The Hearing Loss Clinic at the Department of Human Genetics has been established to provide diagnosis, clinical care, education, and genetic counseling to individuals and families whose hearing loss might be due to changes in genes. A multidisciplinary team including audiologists, an ENT surgeon, a clinical geneticist, and certified genetic counselors evaluate and provide care to the family.

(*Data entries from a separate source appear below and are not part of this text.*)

(** C6: the schedule has exactly the four buckets immediate, this_week,
    this_month, next_quarter; every prediction appears in exactly one of them,
    and membership follows the priority-ordered rule: immediate iff the risk
    level is critical or days_to_failure <= 3; otherwise this_week iff
    days_to_failure <= 7; otherwise this_month iff days_to_failure <= 30;
    otherwise next_quarter. *)
Theorem C6_schedule_is_a_partition :
  forall predictions : list MaintenancePrediction,
    let schedule := generate_maintenance_schedule predictions in
    let immediate p := risk_level p = "critical"%string \/ days_to_failure p <= 3 in
    (exists a b c d,
       schedule !! "immediate"%string = Some a /\
       schedule !! "this_week"%string = Some b /\
       schedule !! "this_month"%string = Some c /\
       schedule !! "next_quarter"%string = Some d /\
       (forall k, schedule !! k <> None ->
          k ∈ ["immediate"; "this_week"; "this_month"; "next_quarter"]%string) /\
       Permutation predictions (a ++ b ++ c ++ d) /\
       (forall p, p ∈ a <-> p ∈ predictions /\ immediate p) /\
       (forall p, p ∈ b <-> p ∈ predictions /\ ~ immediate p /\ days_to_failure p <= 7) /\
       (forall p, p ∈ c <->
          p ∈ predictions /\ ~ immediate p /\ ~ days_to_failure p <= 7
          /\ days_to_failure p <= 30) /\
       (forall p, p ∈ d <->
          p ∈ predictions /\ ~ immediate p /\ ~ days_to_failure p <= 7
          /\ ~ days_to_failure p <= 30)).
Proof.
  intros predictions schedule immediate.
  assert (Hs : schedule
               = schedule_of (List.filter is_immediate predictions)
                   (List.filter is_this_week predictions)
                   (List.filter is_this_month predictions)
                   (List.filter is_next_quarter predictions)).
  { unfold schedule, generate_maintenance_schedule.
    exact (schedule_loop predictions [] [] [] []). }
  assert (Hi : forall p, is_immediate p = true <-> immediate p).
  { intros p. unfold is_immediate, immediate.
    rewrite orb_true_iff, String.eqb_eq, Z.leb_le. tauto. }
  assert (Hn : forall p, is_immediate p = false <-> ~ immediate p).
  { intros p. rewrite <- Hi. destruct (is_immediate p); split; congruence. }
  eexists _, _, _, _. rewrite Hs.
  do 4 (split; [reflexivity|]).
  split; [apply schedule_of_keys|].
  split; [apply buckets_permutation|].
  split; [|split; [|split]]; intros p; rewrite !list_elem_of_In, filter_In;
    unfold is_this_week, is_this_month, is_next_quarter;
    rewrite ?andb_true_iff, ?negb_true_iff, ?Z.leb_le, ?Z.leb_gt, ?Hi, ?Hn; intuition lia.
Qed.

Lemma outcomes_length scorer equipment_list : forall w,
  length (outcomes scorer equipment_list w).1 = length equipment_list.
Proof.
  induction equipment_list as [|e es IH]; intros w; [reflexivity|].
  cbn [outcomes]. destruct (scorer e w) as [r w1].
  specialize (IH w1). destruct (outcomes scorer es w1) as [rs w2].
  cbn [fst length] in *. by rewrite IH.
Qed.

Lemma successes_failures_length {A} (rs : list (Res A)) :
  (length (successes rs) + failures rs = length rs)%nat.
Proof. induction rs as [|[a|e] rs IH]; cbn [successes failures length]; lia. Qed.

(** The [for]/[try] loop keeps exactly the predictions of the calls that
    returned, in input order, whatever the other calls raised. *)
Lemma batch_loop scorer equipment_list : forall predictions w,
  for_each equipment_list predictions
    (fun predictions equipment =>
       try_except
         (prediction ← scorer equipment; mret (predictions ++ [prediction]))
         (fun e => mret predictions)) w
  = (Ok (predictions ++ successes (outcomes scorer equipment_list w).1),
     (outcomes scorer equipment_list w).2).
Proof.
  induction equipment_list as [|e es IH]; intros predictions w.
  - cbn [for_each outcomes successes fst snd]. by rewrite app_nil_r.
  - cbn [for_each outcomes].
    unfold mbind at 1, M_bind at 1, bind at 1, try_except at 1.
    unfold mbind at 1, M_bind at 1, bind at 1.
    destruct (scorer e w) as [[prediction|exception] w1].
    + cbn [mret M_ret ret]. rewrite IH.
      destruct (outcomes scorer es w1) as [rs w2]. cbn [fst snd successes].
      by rewrite <- app_assoc.
    + cbn [mret M_ret ret]. rewrite IH.
      destruct (outcomes scorer es w1) as [rs w2]. reflexivity.
Qed.

(** A trained engine one of whose models is not fitted scores nothing, and
    a failed call leaves the engine object as it was. *)
Lemma predict_maintenance_broken equipment w :
  is_trained (self w) = true -> ~ models_fitted w ->
  exists w',
    predict_maintenance equipment w = (Raise (ValueError "Model not fitted"), w') /\
    self w' = self w.
Proof.
  intros Ht Hm. destruct w as [[fm ad tr fc] samples cursor].
  unfold models_fitted in Hm. cbn [self is_trained failure_model anomaly_detector] in Ht, Hm.
  subst tr. unfold predict_maintenance.
  erewrite bind_run by reflexivity. cbn [self is_trained].
  erewrite bind_run by reflexivity.
  erewrite bind_run by reflexivity. cbn [self failure_model anomaly_detector].
  unfold RandomForestRegressor_predict, IsolationForest_predict.
  destruct (rf_is_fitted fm).
  - destruct (if_is_fitted ad) eqn:Hd; [exfalso; by apply Hm|].
    cbn [prepare_features length replicateM].
    cbv [mbind M_bind bind mret M_ret ret np_random_uniform random_sample index0 get
         self failure_model anomaly_detector np_samples np_cursor].
    rewrite Hd. eexists. split; reflexivity.
  - eexists. split; reflexivity.
Qed.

Evaluations at Our Clinic include:
• Audiological assessment of hearing loss
• Evaluation of additional clinical and/or laboratory findings that can be associated with hearing loss
• Genetic counseling including risk assessment in future pregnancies
• Genetic testing
• Access to research studies on the genetics of hearing loss

Genetic Factors in Hearing Loss
More than 50 percent of early onset hearing loss is due to changes in genes. Hearing loss can be a part of a multisystemic genetic disorder referred to as a syndrome. Majority of individuals with hearing loss do not have additional findings. Changes in any one of more than 100 genes can cause isolated hearing loss.

Genetic Testing
At the end of the clinical evaluation, the geneticist might offer a test for genes that cause hearing loss. Many insurance plans pay for these tests.

Genetic Counseling
Most patients will meet with a genetic counselor to discuss the genetics of hearing loss, the risk of recurrence in future pregnancies, and the benefits and limitations of genetic testing. The genetic counselor will also help the patient or family understand the results of genetic testing or the clinical evaluation. Finally, the genetic counselor will help to provide support to the family and can assist families in locating resources in the community.

Clinical Management
Whenever an additional finding is detected, long term care is planned and discussed with the individual and with the family. Relatively common additional findings include retinitis pigmentosa affecting vision at dark, enlarged thyroid gland, kidney dysfunction, and rate or rhythm problems of the heartbeat. If a specific gene change is detected it would be possible to predict if hearing loss will be progressive or is affected with environmental exposures such as aminoglycoside antibiotics.

Access to Research Studies on the Genetics of Hearing Loss
In occasions the genetic testing can not find the genetic cause of hearing loss in an individual or in a family. There is a research study at the John P Hussman Institute for Human Genomics to identify novel genetic causes of hearing loss. You and your family may qualify for this study. Participation is voluntary.